Trends, eh? Is Mexico the new Peru? Will pickles punch out baking? And will dude food ever end? To be honest, I couldn’t care less. I hate the idea of culinary fashion, an ephemeral notion if there ever were one. A good restaurant, with fine food, proper service and, just as importantly, soul, will outlast any transient hotspot that burns bright for a few months before slinking away into empty obscurity. So if you’re looking for the next hip and happening place, then go elsewhere.

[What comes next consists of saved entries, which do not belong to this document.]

Definition pret {A} (x : A) : PyM Σ A := λ s, inr (x, s).
Definition praise {A} (e : exn) : PyM Σ A := λ _, inl e.
Definition pbind {A B} (m : PyM Σ A) (k : A → PyM Σ B) : PyM Σ B :=
  λ s, match m s with inl e => inl e | inr (a, s') => k a s' end.
End Monad.

Declare Scope py_scope.
Delimit Scope py_scope with py.
Notation "'let*' x ':=' m 'in' k" := (pbind m (λ x, k))
  (at level 20, x name, m at level 100, k at level 200) : py_scope.
Open Scope py_scope.

Section MonadLemmas.
Context {Σ A B : Type}.

Lemma pbind_inr (m : PyM Σ A) (k : A → PyM Σ B) s r :
  pbind m k s = inr r ↔ ∃ a s', m s = inr (a, s') ∧ k a s' = inr r.
Proof.
  unfold pbind. split.
  - destruct (m s) as [e|[a s']]; [done|]. eauto.
  - intros (a & s' & -> & ?). done.
Qed.

Lemma pbind_inl (m : PyM Σ A) (k : A → PyM Σ B) s e :
  pbind m k s = inl e ↔
    m s = inl e ∨ ∃ a s', m s = inr (a, s') ∧ k a s' = inl e.
Proof.
  unfold pbind. split.
  - destruct (m s) as [e'|[a s']]; [left; congruence|]. eauto.
  - intros [-> | (a & s' & -> & ?)]; done.
Qed.

Lemma pbind_ok (m : PyM Σ A) (k : A → PyM Σ B) s a s' :
  m s = inr (a, s') → pbind m k s = k a s'.
Proof. unfold pbind. by intros ->. Qed.

Lemma pbind_err (m : PyM Σ A) (k : A → PyM Σ B) s e :
  m s = inl e → pbind m k s = inl e.
Proof. unfold pbind. by intros ->. Qed.

Lemma pret_bind (x : A) (k : A → PyM Σ B) s : pbind (pret x) k s = k x s.
Proof. done. Qed.

Lemma pbind_assoc {C} (m : PyM Σ A) (k1 : A → PyM Σ B) (k2 : B → PyM Σ C) s :
  pbind (pbind m k1) k2 s = pbind m (λ a, pbind (k1 a) k2) s.
Proof. unfold pbind. by destruct (m s) as [|[]]. Qed.
End MonadLemmas.

Create HintDb pyq discriminated.
Create Rewrite HintDb pyq_rw.
#[export] Hint Rewrite @pret_bind @pbind_assoc : pyq_rw.

(** [py_inv] splits every successful bind in the hypotheses into the
    successful run of its first computation and of its continuation. *)
Ltac py_inv :=
  repeat match goal with
  | H : pbind _ _ _ = inr _ |- _ =>
      apply pbind_inr in H; destruct H as (? & ? & ? & H)
  | H : pret _ _ = inr _ |- _ => injection H as <- <-
  | H : praise _ _ = inr _ |- _ => discriminate H
  end.

(** [py_step H] rewrites a successful run [H] of the first computation of a
    bind in the goal. *)
Ltac py_step H := rewrite ?pbind_assoc; rewrite (pbind_ok _ _ _ _ _ H).

(** ** Shared list lemmas *)

Lemma submseteq_cons_perm {A} (x : A) (l k m : list A) :
  l ⊆+ k → x :: k ≡ₚ m → x :: l ⊆+ m.
Proof. intros Hl Hp. rewrite <- Hp. by apply submseteq_skip. Qed.
#[export] Hint Resolve submseteq_cons_perm : pyq.

Lemma suffix_cons_cases {A} (t s : list A) c :
  t `suffix_of` c :: s → t = c :: s ∨ t `suffix_of` s.
Proof.
  intros [[|a p] Hp]; [by left|]. right. injection Hp as _ ->. by exists p.
Qed.

Lemma filter_eq_absent {A} `{EqDecision A} (a : A) l :
  a ∉ l → filter (λ o, o = a) l = [].
Proof.
  induction l as [|x l IH]; intros Ha; [done|]. rewrite elem_of_cons in Ha.
  rewrite filter_cons_False by naive_solver. apply IH. naive_solver.
Qed.

(** An element and a list without it: the element occurs once. *)
Lemma count_once {A} `{EqDecision A} (a : A) l ds :
  l ≡ₚ a :: ds → a ∉ ds → length (filter (λ o, o = a) l) = 1.
Proof.
  intros Hp Ha. rewrite Hp, filter_cons_True by done. simpl.
  by rewrite filter_eq_absent.
Qed.

(** Filtering with a predicate every element satisfies keeps the list. *)
Lemma filter_Forall_id {A} (P : A → Prop) `{∀ x, Decision (P x)} l :
  Forall P l → filter P l = l.
Proof. induction 1; [done|]. rewrite filter_cons_True by done. by f_equal. Qed.

(** A sub-multiset of a list without duplicates has none. *)
Lemma submseteq_NoDup {A} (l k : list A) : l ⊆+ k → NoDup k → NoDup l.
Proof.
  intros (r & Hr)%submseteq_Permutation Hk. rewrite Hr in Hk.
  by apply NoDup_app in Hk as [? _].
Qed.

Lemma submseteq_omap {A B} (f : A → option B) l1 l2 : l1 ⊆+ l2 → omap f l1 ⊆+ omap f l2.
Proof.
  intros (k & Hk)%submseteq_Permutation. rewrite Hk, omap_app.
  by apply submseteq_inserts_r.
Qed.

But 2014 is laden with restaurants opening, both big and small. I still believe that the capital is the best place to eat on earth. Nowhere, not even New York, has the thrilling diversity that London has, and the sheer mass of quality too. At the top end, the big news is that Simon Rogan is taking over the main restaurant at Claridges, replacing Gordon Ramsay. This is an inspired choice, as he’s a brilliant chef who mixes precise technique with huge imagination, along with an obsession with local ingredients. Quite how he’ll source everything within a couple of miles of Mayfair, I don’t know. Still, this is THE opening of the year. Prepare to be thrilled and delighted.
Another top tier chef, Nuno Mendes, will be manning the stoves at uber-hotelier Ander Balazs’ new hotel in Marylebone. Expect high-end cooking, wonderful flavours and a plethora of strange shaped plates. Mendes is one hell of a cook and, paired with Balaz, expect tables to be rarer than a unbearded Dalstonian. Another hugely talented chef, though totally different to Rogan and Mendes in her approach to cooking, is Skye Gyngell, late of Petersham Nurseries. Details are still sketchy, but she’ll be bringing her elegant, and intensely seasonal cooking, to a new restaurant in town. She’s been away too long, so good to have her back.
Then there are the old hands, great London restaurateurs who are constantly expanding their empires. This is no bad thing, as we, the punter, are the grinning beneficiaries. Alan Yau, the genius behind Hakkasan, Yaucha and Naamyaa Café, is opening Duck and Rice, a Chinese gastropub on Berwick Street in Soho, plus a slightly smarter, more upmarket place, Chinois on Dover Street. The man rarely puts a foot wrong. Where Yau leads, thousands follow.
The same can be said for the kings of the London restaurant scene, Chris Corbin and Jeremy King. The duo behind The Wolseley, Colbert, The Delauney and Brasserie Zedel are about to unveil The Beaumont, their first hotel venture. Situated in the heart of Mayfair, expect their usual high standards to apply.
Russell Norman and Richard Beatty might not have owned restaurants for quite as long as Corbin and King, but they’re masters, no doubt about it. Within the space of a few years, they’ve opened Polpo, Polpetto, Da Polpo, Mishkins and Spuntino. Most don’t accept bookings (the pair were the pioneers of this, yup, trend), yet they’re constantly rammed. Ape and Bird, a pub on Shaftsbury Avenue, is set to open any moment now. As is the new Polpetto on Berwick Street, with the immensely gifted Florence Knight, back behind the burners. Expect wonderful regional Italian cooking and queues stretching around the block. They are also opening a Polpo on Notting Hill Gate. At long last, West Londoners can get a taste of this Venetian inspired institution.
We’ve all been waiting with bated breath, and rumbling bellies, for the second branch of the Hart brother’s Barrafina restaurant. The original, in Soho, is utterly sublime, some of the best Spanish food you’ll eat anywhere in the world. The new branch opens next year in Covent Garden. Cause for celebration indeed.
As is news of ex-Caprice Holdings head honcho Des McDonald’s new place, Q. A few years back, those of us craving proper American barbeque had to go hungry, living on smoke tinged memories of the real thing. Then Pitt Cue came along and sated our pulled pork and rib urge. Let’s hope that Q is every bit as ye haw authentic. Knowing McDonald, it will impress. He’s also opening the Holborn Dining room (main picture) in the rather sexy new Rosewood Hotel. Think British classics, both traditional and modern.
Last, but not least, Goodman’s – that Mayfair bastion of fat, well-marbled steak and serious red wine – are opening a new place where king crab will star alongside the rib eyes and sirloin. So will crab be the new lobster? As I said, who cares. But 2014 looks like another cracking 12 months for the London eater. Have a very happy, and well fed, New Year.